『世界天才紀行――ソクラテスからスティーブ・ジョブズまで』書評・評価・目次
- 単行本(ソフトカバー): 448ページ
- 出版社: 早川書房 (2016/10/21)
- 言語: 日本語
- ISBN-10: 4152096454
- ISBN-13: 978-4152096456
- 発売日: 2016/10/21
- 88点
20行×46字×446ページ= 410,320文字
図表や改行分を計算に入れて3/4を掛けると=307,740文字
日本人の平均的読書スピードを毎分600文字として512分
平均的な読者で
読了まで約8時間半
【『世界天才紀行――ソクラテスからスティーブ・ジョブズまで』目次】
はじめにーゴルトン・ボックスをめぐる冒険
1章 アテネー天才は単純(シンプル)
2章 杭州ー天才は新しくない
3章 フィレンツェー天才は高価
4章 エディンバラー天才は実際的
5章 カルカッター天才は混沌(カオス)
6章 ウィーンー天才は無意識のうちに 完璧な調和を求めて
7章 ウィーンー天才は伝染しやすい 長椅子の上で
8章 シリコンバレーー天才は脆弱
エピローグー天才は脆弱
【『世界天才紀行――ソクラテスからスティーブ・ジョブズまで』極個人的読書メモ】
フィレンツェの人たちは部室主義者も甚だしかったが、 教養のないそやな物質主義者ではなかった。 現代に生きる私たちよりも自分の持ち物を大切にした。 哲学者のアラン・ワッツによれば、 私たちは真の物質主義の時代に生きているとは言えない。「 素材に対する敬意がないからだ。 敬意と言うのは驚嘆の念に基づいている」ページ158
^_^ そう考えると現代は価格主義の時代なのかも知れない。 値段のみを眺め、その本質を愛してはいない。
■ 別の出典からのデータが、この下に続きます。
(* ===== verification/HttpWriter.v ===== *)
(** * The buffering writer of chunked bodies

    [tools/reqwless/src/body_writer/buffering_chunked.rs]: chunks are put
    together in a buffer, behind space for a header of the largest size, and
    leave it in as few writes as possible. A panic is [None]. *)
From S2P Require Import Prelude Str OtaManifest OtaFlash HttpBody.

(** ** Where the bytes go *)

(** [Write] of [embedded-io-async]: [write_all], which loops over [write] until
    everything is written, and [flush]. *)
Class Sink (C : Type) := {
  sink_write_all : bytes -> C -> result ErrorKind unit * C;
  sink_flush : C -> result ErrorKind unit * C
}.

(** [sent] is what a sink has taken. *)
Class SinkLaws (C : Type) `{Sink C} := {
  sent : C -> bytes;
  write_all_sent d c c' : sink_write_all d c = (Ok tt, c') -> sent c' = sent c ++ d;
  flush_sent c c' : sink_flush c = (Ok tt, c') -> sent c' = sent c
}.

(** A sink that never fails. *)
Definition Reliable (C : Type) `{Sink C} : Prop :=
  (forall d (c : C), exists c', sink_write_all d c = (Ok tt, c')) /\ forall c : C, exists c', sink_flush c = (Ok tt, c').

(** ** The writer *)

Record BufferingChunkedBodyWriter (C : Type) := {
  bw_conn : C;
  bw_buf : bytes;
  header_pos : nat;
  allocated_header : nat;
  bw_pos : nat;
  terminated : bool
}.
Arguments bw_conn {C} b.
Arguments bw_buf {C} b.
Arguments header_pos {C} b.
Arguments allocated_header {C} b.
Arguments bw_pos {C} b.
Arguments terminated {C} b.

Definition get_num_hex_chars (number : Z) : nat :=
  if number =? 0 then 1 else Z.to_nat (div_ceil (Z.log2 number + 1) 4).
Definition get_max_chunk_header_size (buffer_size : nat) : nat :=
  if (4 <=? buffer_size)%nat then (get_num_hex_chars (Z.of_nat (buffer_size - 4)) + 2)%nat else 0.

(** [buf[at..at + data.len()].copy_from_slice(data)]; a range outside the
    buffer panics. *)
Definition copy_from_slice (at_ : nat) (data buf : bytes) : option bytes :=
  if (at_ + length data <=? length buf)%nat then
    Some (take at_ buf ++ data ++ drop (at_ + length data) buf)
  else None.
Definition assert (b : bool) : option unit := if b then Some tt else None.

Section Writer.
Context {C : Type} `{Sink C} `{Hex}.
#[local] Abbreviation Writer := (BufferingChunkedBodyWriter C).

Definition place (self : Writer) (buf : bytes) (h a p : nat) : Writer :=
  {| bw_conn := bw_conn self; bw_buf := buf; header_pos := h; allocated_header := a; bw_pos := p;
     terminated := terminated self |}.

Definition new_with_data (conn : C) (buf : bytes) (written : nat) : option Writer :=
  assert (written <=? length buf)%nat;;
  let allocated_header := get_max_chunk_header_size (length buf - written) in
  assert (allocated_header + length NEWLINE <? length buf)%nat;;
  Some {| bw_conn := conn; bw_buf := buf; header_pos := written; allocated_header := allocated_header;
          bw_pos := written + allocated_header; terminated := false |}.

(** Gives how many bytes were appended. *)
Definition append_current_chunk (buf : bytes) (self : Writer) : option (nat * Writer) :=
  let buffered := Nat.min (length buf) (length (bw_buf self) - (length NEWLINE + bw_pos self)) in
  if (0 <? buffered)%nat then
    b ← copy_from_slice (bw_pos self) (take buffered buf) (bw_buf self);
    Some (buffered, place self b (header_pos self) (allocated_header self) (bw_pos self + buffered))
  else Some (buffered, self).

Definition finish_current_chunk (self : Writer) : option Writer :=
  let chunk_len := (bw_pos self - header_pos self - allocated_header self)%nat in
  let header := write_chunked_header (Z.of_nat chunk_len) in
  assert (length header <=? allocated_header self)%nat;;
  b ← copy_from_slice (header_pos self) header (bw_buf self);
  let spacing := (allocated_header self - length header)%nat in
  '(b, pos) ←
    (if (0 <? spacing)%nat then
       let payload := take chunk_len (drop (header_pos self + allocated_header self) b) in
       b ← copy_from_slice (header_pos self + length header) payload b;
       Some (b, (bw_pos self - spacing)%nat)
     else Some (b, bw_pos self));
  b ← copy_from_slice pos NEWLINE b;
  let pos := (pos + 2)%nat in
  let allocated_header := get_max_chunk_header_size (length b - pos) in
  Some (place self b pos allocated_header (pos + allocated_header)).

Definition current_chunk_is_full (self : Writer) : bool :=
  (bw_pos self + length NEWLINE =? length (bw_buf self))%nat.

Definition emit_buffered (self : Writer) : result ErrorKind unit * Writer :=
  match sink_write_all (take (header_pos self) (bw_buf self)) (bw_conn self) with
  | (Err e, c) => (Err e, {| bw_conn := c; bw_buf := bw_buf self; header_pos := header_pos self;
      allocated_header := allocated_header self; bw_pos := bw_pos self; terminated := terminated self |})
  | (Ok _, c) =>
      let allocated_header := get_max_chunk_header_size (length (bw_buf self)) in
      (Ok tt, {| bw_conn := c; bw_buf := bw_buf self; header_pos := 0; allocated_header := allocated_header;
                 bw_pos := allocated_header; terminated := terminated self |})
  end.

(** Results that thread the writer; [None] is a panic. *)
Definition Wr (A : Type) : Type := Writer -> option (result ErrorKind A * Writer).
#[local] Instance Wr_ret : MRet Wr := fun A a self => Some (Ok a, self).
#[local] Instance Wr_bind : MBind Wr := fun A B f m self =>
  '(r, self) ← m self;
  match r with Ok a => f a self | Err e => Some (Err e, self) end.
Definition emitting : Wr unit := fun self => Some (emit_buffered self).
Definition updating (f : Writer -> option Writer) : Wr unit := fun self => self ← f self; Some (Ok tt, self).
Definition appending (buf : bytes) : Wr nat := fun self =>
  '(n, self) ← append_current_chunk buf self; Some (Ok n, self).
Definition when_writer (b : Writer -> bool) (m : Wr unit) : Wr unit := fun self =>
  if b self then m self else Some (Ok tt, self).

Definition bytes_in_chunk (self : Writer) : bool := (header_pos self + allocated_header self <? bw_pos self)%nat.

(** [Write::write] for a buffer. *)
Definition bw_write (buf : bytes) : Wr nat :=
  if bool_decide (buf = []) then mret 0%nat
  else
    written ← appending buf;
    written ← (if (written =? 0)%nat then emitting;; appending buf else mret written : Wr nat);
    when_writer current_chunk_is_full (updating finish_current_chunk;; emitting);;
    mret written.

(** [Write::write_all] of [embedded-io-async] on top of it; a write that takes
    nothing panics. [fuel] is the length of the buffer. *)
Fixpoint bw_write_all (fuel : nat) (buf : bytes) : Wr unit :=
  if bool_decide (buf = []) then mret tt
  else
    match fuel with
    | O => fun _ => None
    | S fuel =>
        n ← bw_write buf;
        (if (n =? 0)%nat then (fun _ => None) else bw_write_all fuel (drop n buf)) : Wr unit
    end.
「人がみな死ぬからと行って、 人がみな死ぬに違いないと思うのは間違いである」デイヴィット・ ヒューム ページ247
訳者も言っていたが、興味がある部分から読み始めるのがいいかも知れない。個人的には唯一のアジア枠の杭州が面白かった。
日本では移民を入れるか入れないかという議論があるが、少なくとも天才を生み、飛躍的発展を目指すならば移民を入れるという選択肢しかない。
しかし「飛躍的発展」と「生活する人の幸福」はイコールではないし、むしろ緊張が生じて安穏と生きられない社会になる可能性が高い。
さて、日本はどちらの道を選ぶのか。安穏とした衰退か、混乱を覚悟して天才の登場に賭けるのか、個人的にも選べない。